Jamie Salter, founder, chairman and CEO of ABG, said his group is “committed to preserving Reebok’s integrity, innovation, and values - including its presence in bricks and mortar.” The statement is important, as ABG tends to license out the operations of certain brands after their takeover. It was reportedly planning to share the management of Reebok with Wolverine Worldwide, which subsequently preferred to fully acquire Sweaty Betty.

ABG was recently reported to be contemplating a public offering worth $1.5 billion, which would liberate additional resources to finance Reebok’s acquisition. Without elaborating, Adidas’ announcement indicates that three private equity partners - BlackRock, General Atlantic and Leonard Green & Partners – “played an instrumental role in the partnership” with ABG. Leonard Green was the controlling shareholder in ABG when the group was formed by Salter in 2010, and BlackRock took over its control in August 2019.

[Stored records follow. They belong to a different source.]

(** * gateway/sync.ts: the reconciling sync engine [syncToR2]

    A shallow embedding of [src/gateway/sync.ts].  The function is an
    [async] TypeScript function that talks to a sandbox through three calls
    ([startProcess], [waitForProcess], [getLogs]) and to the mount
    collaborator [mountR2Storage].  It is embedded in a small monad that
    threads the trace of calls made so far and carries JavaScript's three
    completions (normal, [return], [throw]).  The sandbox is an arbitrary
    deterministic oracle: every reply is a function of the history. *)

From Stdlib Require Import String Ascii List Bool ZArith Arith Lia.
From Stdlib Require Import DecimalString.
Import ListNotations.
Open Scope string_scope.
Open Scope list_scope.

(* ================================================================= *)
(** ** JavaScript strings *)

(** A JavaScript string is a sequence of UTF-16 code units.  Captured
    output, error messages and the text typed by users are such strings, so
    every code unit is covered, not only the ones below 256.  The command
    lines, which the code builds from ASCII literals and the mount path and
    only hands to [startProcess], are kept as [string]. *)
Definition JsString : Type := list N.

(** A literal of the source, all of whose characters are ASCII. *)
Definition js (s : string) : JsString :=
  map N_of_ascii (list_ascii_of_string s).

(** [a === b] on strings *)
Fixpoint str_eqb (a b : JsString) : bool :=
  match a, b with
  | [], [] => true
  | x :: a', y :: b' => N.eqb x y && str_eqb a' b'
  | _, _ => false
  end.

(** The string starts with the literal. *)
Fixpoint starts_with (literal s : JsString) : bool :=
  match literal, s with
  | [], _ => true
  | _ :: _, [] => false
  | x :: literal', y :: s' => N.eqb x y && starts_with literal' s'
  end.
(** X6. Whatever was pending, a run of [Init] that reaches a plan with
    numeric event tokens leaves the scheduler holding exactly the
    pre-announce task of that plan, the host countdown cancelled, and the
    configured events started after those already started. *)
Theorem Init_replaces_pending
  (cfg : Config) (nowTime h m s : Z) (plan : ShutdownPlan) (w : World) :
  cfg_Enabled cfg = true ->
  config_clock cfg = Some (h, m, s) ->
  numeric_tokens (Tokenize (cfg_StartEvents cfg) " "%char false) ->
  Init_plan cfg nowTime h m s = Some plan ->
  exists w',
    Init cfg nowTime w = Some w' /\
    scheduler w'
    = [mk_Task (diffToPreAnnounce plan) (preAnnounceSeconds plan)] /\
    worldShutdownTimer w' = None /\
    startedEvents w'
    = startedEvents w
      ++ event_ids (Tokenize (cfg_StartEvents cfg) " "%char false).
Proof.
  intros Hen Hclock Hnum Hplan. unfold Init_plan in Hplan.
  destruct (first_occurrence nowTime (cfg_Weekday cfg) (cfg_EveryDays cfg) h m s)
    as [n|] eqn:Hfirst; [|discriminate].
  injection Hplan as <-.
  rewrite (Init_reaches_arm cfg nowTime h m s n w Hen Hclock Hfirst).
  destruct (Init_arm_numeric cfg nowTime h m s n
              (set_isEnableModule w true) Hnum)
    as (w' & Hrun & _ & Hs & Ht & Hev).
  exists w'. cbn [set_isEnableModule startedEvents] in Hev.
  repeat split; assumption.
Qed.
(** * Waste-report lifecycle: the handlers of src/App.js over a document store

    The development embeds the report lifecycle handlers of the application
    ([handleProfileSetup], [handleReportSubmission], [handleClaimReport],
    [handleSubmitProof], [handleFinalApproval]), the control gating of
    [ReportItem] and the reward suggestion helper
    ([getRewardSuggestionRemote]) as functions over an explicit document
    store, and states the lifecycle properties about them. *)

From Stdlib Require Import ZArith Lia Ascii String.
From stdpp Require Import base option list strings gmap fin_maps pretty.

Local Open Scope string_scope.
Local Open Scope Z_scope.

(** ** Documents and the store *)

(** Field values found in the documents the application writes. Numbers are
    the integer-valued doubles ([VNum]), the two infinities and NaN. *)
Inductive Value : Type :=
| VNull
| VBool (b : bool)
| VNum (n : Z)
| VInf (negative : bool)
| VNaN
| VStr (s : string)
| VTime (t : Z)
| VLoc (lat lon : string).

#[global] Instance Value_eq_dec : EqDecision Value.
Proof. solve_decision. Defined.

(** A document is a finite map from field names to values. *)
Abbreviation Doc := (gmap string Value).

(** The two collections the application touches:
    [artifacts/APP_ID/users/<uid>/profiles/public] and
    [artifacts/APP_ID/public/data/reports/<id>]. *)
Inductive DocRef : Type :=
| ProfileRef (uid : string)
| ReportRef (rid : string).

Record Store : Type := mkStore {
  profiles : gmap string Doc;
  reports : gmap string Doc
}.

Definition getDoc (db : Store) (r : DocRef) : option Doc :=
  match r with
  | ProfileRef u => profiles db !! u
  | ReportRef i => reports db !! i
  end.

Definition putDoc (db : Store) (r : DocRef) (d : Doc) : Store :=
  match r with
  | ProfileRef u => mkStore (<[u := d]> (profiles db)) (reports db)
  | ReportRef i => mkStore (profiles db) (<[i := d]> (reports db))
  end.

(** Outcome of a store call: the promise resolves or rejects with a message. *)
Inductive Res (A : Type) : Type :=
| Ok (a : A)
| Err (msg : string).
Arguments Ok {A} a.
Arguments Err {A} msg.

(** A store call can be refused by the environment (network, permission,
    contention); [fault] carries the rejection message when it is. *)
Abbreviation Fault := (option string).

Definition err_no_document : string := "No document to update".
Definition err_reads_first : string :=
  "Firestore transactions require all reads to be executed before all writes.".

(** [setDoc(ref, data)]: writes the whole document. *)
Definition setDoc (fault : Fault) (db : Store) (r : DocRef) (d : Doc) : Res Store :=
  match fault with
  | Some e => Err e
  | None => Ok (putDoc db r d)
  end.

(** [updateDoc(ref, fields)]: overwrites the named top-level fields of an
    existing document and rejects when the document does not exist. *)
Definition applyUpdate (db : Store) (r : DocRef) (fields : Doc) : option Store :=
  match getDoc db r with
  | Some d => Some (putDoc db r (fields ∪ d))
  | None => None
  end.

Definition updateDoc (fault : Fault) (db : Store) (r : DocRef) (fields : Doc) : Res Store :=
  match fault with
  | Some e => Err e
  | None =>
      match applyUpdate db r fields with
      | Some db' => Ok db'
      | None => Err err_no_document
      end
  end.

(** [addDoc(collection, data)]: a set on a document with a generated id. *)
Definition addDoc (fault : Fault) (db : Store) (newId : string) (d : Doc) : Res Store :=
  setDoc fault db (ReportRef newId) d.

(** ** Notifications *)

Inductive Severity : Type := info | success | error | warning.

Record Alert : Type := mkAlert {
  title : string;
  message : string;
  type : Severity
}.

Definition is_failure (a : Alert) : bool :=
  match type a with error => true | _ => false end.

(** ** Transactions *)

(** The body handed to [runTransaction], as the sequence of calls it makes on
    the transaction object; [TxGet] passes on [snapshot.data()], which is
    undefined ([None]) for a missing document. *)
Inductive Txn : Type :=
| TxDone
| TxUpdate (r : DocRef) (fields : Doc) (k : Txn)
| TxGet (r : DocRef) (k : option Doc → Txn)
| TxAlert (a : Alert) (k : Txn).

Inductive TxOp : Type :=
| OpRead (r : DocRef)
| OpWrite (r : DocRef) (fields : Doc).

Definition is_read (o : TxOp) : bool :=
  match o with OpRead _ => true | OpWrite _ _ => false end.

(** The calls a body makes when its reads are answered from [db]. *)
Fixpoint tx_ops (db : Store) (t : Txn) : list TxOp :=
  match t with
  | TxDone => []
  | TxUpdate r f k => OpWrite r f :: tx_ops db k
  | TxGet r k => OpRead r :: tx_ops db (k (getDoc db r))
  | TxAlert _ k => tx_ops db k
  end.

(** The store's contract on a transaction body: every read comes before every
    write. *)
Fixpoint reads_first (ops : list TxOp) : bool :=
  match ops with
  | [] => true
  | OpRead _ :: rest => reads_first rest
  | OpWrite _ _ :: rest => forallb (λ o, negb (is_read o)) rest
  end.

(** State of a running body: the buffered writes and the notifications raised
    so far. *)
Inductive BodyResult : Type :=
| BodyDone (writes : list (DocRef * Doc)) (alerts : list Alert)
| BodyThrew (msg : string) (alerts : list Alert).

(** Runs a body. Writes are buffered; a read is answered from the store as it
    was when the transaction began. With [enforce] set the store holds the
    body to its read-then-write contract: a read issued after a write throws,
    as the Firestore client does, with the message [err_reads_first]. *)
Fixpoint run_body (enforce : bool) (db : Store) (writes : list (DocRef * Doc))
    (alerts : list Alert) (t : Txn) : BodyResult :=
  match t with
  | TxDone => BodyDone writes alerts
  | TxUpdate r f k => run_body enforce db (writes ++ [(r, f)]) alerts k
  | TxGet r k =>
      match enforce, writes with
      | true, _ :: _ => BodyThrew err_reads_first alerts
      | _, _ => run_body enforce db writes alerts (k (getDoc db r))
      end
  | TxAlert a k => run_body enforce db writes (alerts ++ [a]) k
  end.

(** Commit: the buffered updates are applied together, and the commit fails as
    a whole when one of them targets a missing document. *)
Fixpoint commit (db : Store) (writes : list (DocRef * Doc)) : option Store :=
  match writes with
  | [] => Some db
  | (r, f) :: rest =>
      match applyUpdate db r f with
      | Some db' => commit db' rest
      | None => None
      end
  end.

(** A commit the store refuses: the message of the error, and whether it is
    one of the errors on which the client runs the body again. *)
Record Refusal : Type := mkRefusal {
  refusal_message : string;
  refusal_retried : bool
}.

(** The client makes at most five attempts. *)
Definition maxAttempts : nat := 5.

(** [runTransaction(db, body)]: the resulting store, the rejection message if
    any, and the notifications the body raised. An error thrown by the body
    and a missing document end the transaction at once; a refused commit ends
    it at once or after the body has run [maxAttempts] times, each run raising
    its notifications again. *)
Definition transact (enforce : bool) (fault : option Refusal) (db : Store)
    (body : Txn) : Store * option string * list Alert :=
  match run_body enforce db [] [] body with
  | BodyThrew e al => (db, Some e, al)
  | BodyDone writes al =>
      match fault with
      | Some r =>
          (db, Some (refusal_message r),
           if refusal_retried r then concat (replicate maxAttempts al) else al)
      | None =>
          match commit db writes with
          | Some db' => (db', None, al)
          | None => (db, Some err_no_document, al)
          end
      end
  end.

(** The Firestore client enforces the order of reads and writes. *)
Definition runTransaction : option Refusal → Store → Txn
    → Store * option string * list Alert :=
  transact true.

(** ** JavaScript coercions used by the handlers *)

(** Truthiness of a property read ([None] is undefined). *)
Definition truthy (v : option Value) : bool :=
  match v with
  | None | Some VNull => false
  | Some (VBool b) => b
  | Some (VNum n) => negb (n =? 0)%Z
  | Some (VInf _) => true
  | Some VNaN => false
  | Some (VStr s) => negb (bool_decide (s = ""))
  | Some (VTime _) | Some (VLoc _ _) => true
  end.

(** ** Numbers *)

(** A non-negative integer rounded to 53 significant bits, ties to even. *)
Definition round53 (a : Z) : Z :=
  if a <? 2 ^ 53 then a
  else
    let e := Z.log2 a - 52 in
    let q := a / 2 ^ e in
    let r := a mod 2 ^ e in
    let up := (2 ^ (e - 1) <? r) || ((r =? 2 ^ (e - 1)) && Z.odd q) in
    (if up then q + 1 else q) * 2 ^ e.

(** The double nearest to an integer: the number JavaScript holds when the
    exact result of an integer operation is [n]. *)
Definition to_double (n : Z) : Value :=
  let m := round53 (Z.abs n) in
  if m <? 2 ^ 1024 then VNum (Z.sgn n * m) else VInf (n <? 0).

(** [a + b] on numbers. *)
Definition js_add (a b : Value) : Value :=
  match a, b with
  | VNum x, VNum y => to_double (x + y)
  | VInf s, VNum _ | VNum _, VInf s => VInf s
  | VInf s, VInf t => if Bool.eqb s t then VInf s else VNaN
  | _, _ => VNaN
  end.

(** [a * 3] on numbers. *)
Definition js_times3 (a : Value) : Value :=
  match a with
  | VNum x => to_double (x * 3)
  | VInf s => VInf s
  | _ => VNaN
  end.

(** [v || d] for a numeric field. The data model keeps integers in
    [baseReward] and in the point totals; any other content counts as unset.
    A stored integer is read as the double nearest to it. *)
Definition num_or (v : option Value) (d : Z) : Value :=
  match v with
  | Some (VNum n) => if (n =? 0)%Z then VNum d else to_double n
  | Some (VInf s) => VInf s
  | _ => VNum d
  end.

(** The shortest decimal significand that reads back as the double [v]: for
    [k] = 1, 2, ... the first [s] of [k] digits with [s * 10^(n - k)] rounding
    to [v] (the nearer one when two do), [n] being the number of digits of
    [v]. *)
Fixpoint shortest_digits (fuel : nat) (k n v : Z) : Z * Z :=
  match fuel with
  | O => (v, n)
  | S fuel' =>
      let p := 10 ^ (n - k) in
      let lo := v / p in
      let hi := lo + 1 in
      let lo_ok := bool_decide (to_double (lo * p) = VNum v) in
      let hi_ok := bool_decide (to_double (hi * p) = VNum v) && (hi <? 10 ^ k) in
      if lo_ok && hi_ok then
        (if v - lo * p <=? hi * p - v then (lo, k) else (hi, k))
      else if lo_ok then (lo, k)
      else if hi_ok then (hi, k)
      else shortest_digits fuel' (k + 1) n v
  end.

(** [String(n)] for an integer-valued double: plain digits below 10^21, and
    from there on a significand and an exponent, as in 1.5e+21. *)
Definition number_text (n : Z) : string :=
  let v := Z.abs n in
  if v <? 10 ^ 21 then pretty n
  else
    let digits := Z.of_nat (String.length (pretty v)) in
    let '(sig, _) := shortest_digits 17 1 digits v in
    let text := pretty sig in
    (if n <? 0 then "-" else "")
    +:+ match text with
        | String d EmptyString => String d EmptyString
        | String d rest => String d ("." +:+ rest)
        | EmptyString => EmptyString
        end
    +:+ "e+" +:+ pretty (digits - 1).

(** A property spliced into a template string. *)
Definition seg (v : option Value) : string :=
  match v with
  | None => "undefined"
  | Some VNull => "null"
  | Some (VBool true) => "true"
  | Some (VBool false) => "false"
  | Some (VNum n) =>
      match to_double n with
      | VNum m => number_text m
      | VInf true => "-Infinity"
      | _ => "Infinity"
      end
  | Some (VInf false) => "Infinity"
  | Some (VInf true) => "-Infinity"
  | Some VNaN => "NaN"
  | Some (VStr s) => s
  | Some (VTime t) =>
      "Timestamp(seconds=" +:+ pretty (t / 1000) +:+ ", nanoseconds="
      +:+ pretty (t mod 1000 * 1000000) +:+ ")"
  | Some (VLoc _ _) => "[object Object]"
  end.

The price that ABG has agreed to pay is much higher than a previous circulated figure of around €1 billion, and this probably helped Adidas to record an increase of about 2 percent in its share price on the day. Adidas bought Reebok in 2006 for $3.8 billion, partly to help capture a larger share of the important U.S. market. At that time, the acquisition included the Rockport, CCM Hockey and Greg Norman brands, which were subsequently divested for a total of €0.4 billion. ABG took control of Greg Norman in 2017. Adidas has since written off part of its investment in Reebok, reducing its goodwill to just over €800 million.

After suffering losses, Reebok initiated five years ago a turnaround plan called “Muscle Up,” under which the brand managed to significantly improve its growth and profitability prospects, according to Adidas. In reporting its second-quarter results from continuing operations, which exclude Reebok, Adidas said a few days ago that the brand raised its profitability strongly on sales that were 93 percent higher than in the second quarter of 2020 and 13 percent higher than in the corresponding period of 2019.

Because of Covid, Reebok’s sales declined by 16.1 percent on a currency-neutral basis in 2020, down to €1,748 million. This past spring, Adidas told the candidates for Reebok’s acquisition that the brand was in line to book annual growth of 10 percent, leading the brand to generate Ebitda of at least €200 million by 2025, according to Reuters.

ABG has been rapidly expanding in the last few years in the sports, fashion, lifestyle and retail sectors. Its portfolio of brands includes Airwalk, Prince, Spyder, Tretorn and Volcom., among many others.

Reportedly, a shortlist of potential candidates for Reebok’s acquisition drawn up by Adidas its advisors a few weeks ago included mostly four institutional investors, in addition to the ABG-Wolverine tandem: Advent International, CVC Capital Partners, Sycamore Partners and Cerberus Capital Management.

J.P. Morgan acted as exclusive financial advisor to Adidas in the transaction with ABG, and Hengeler Mueller as legal counsel. BofA Securities and Goldman Sachs & Co. served as financial, strategic and M&A advisors, while also providing committed financing. KPMG International served as accounting and due diligence advisor for ABG, and Latham & Watkins as its legal counsel.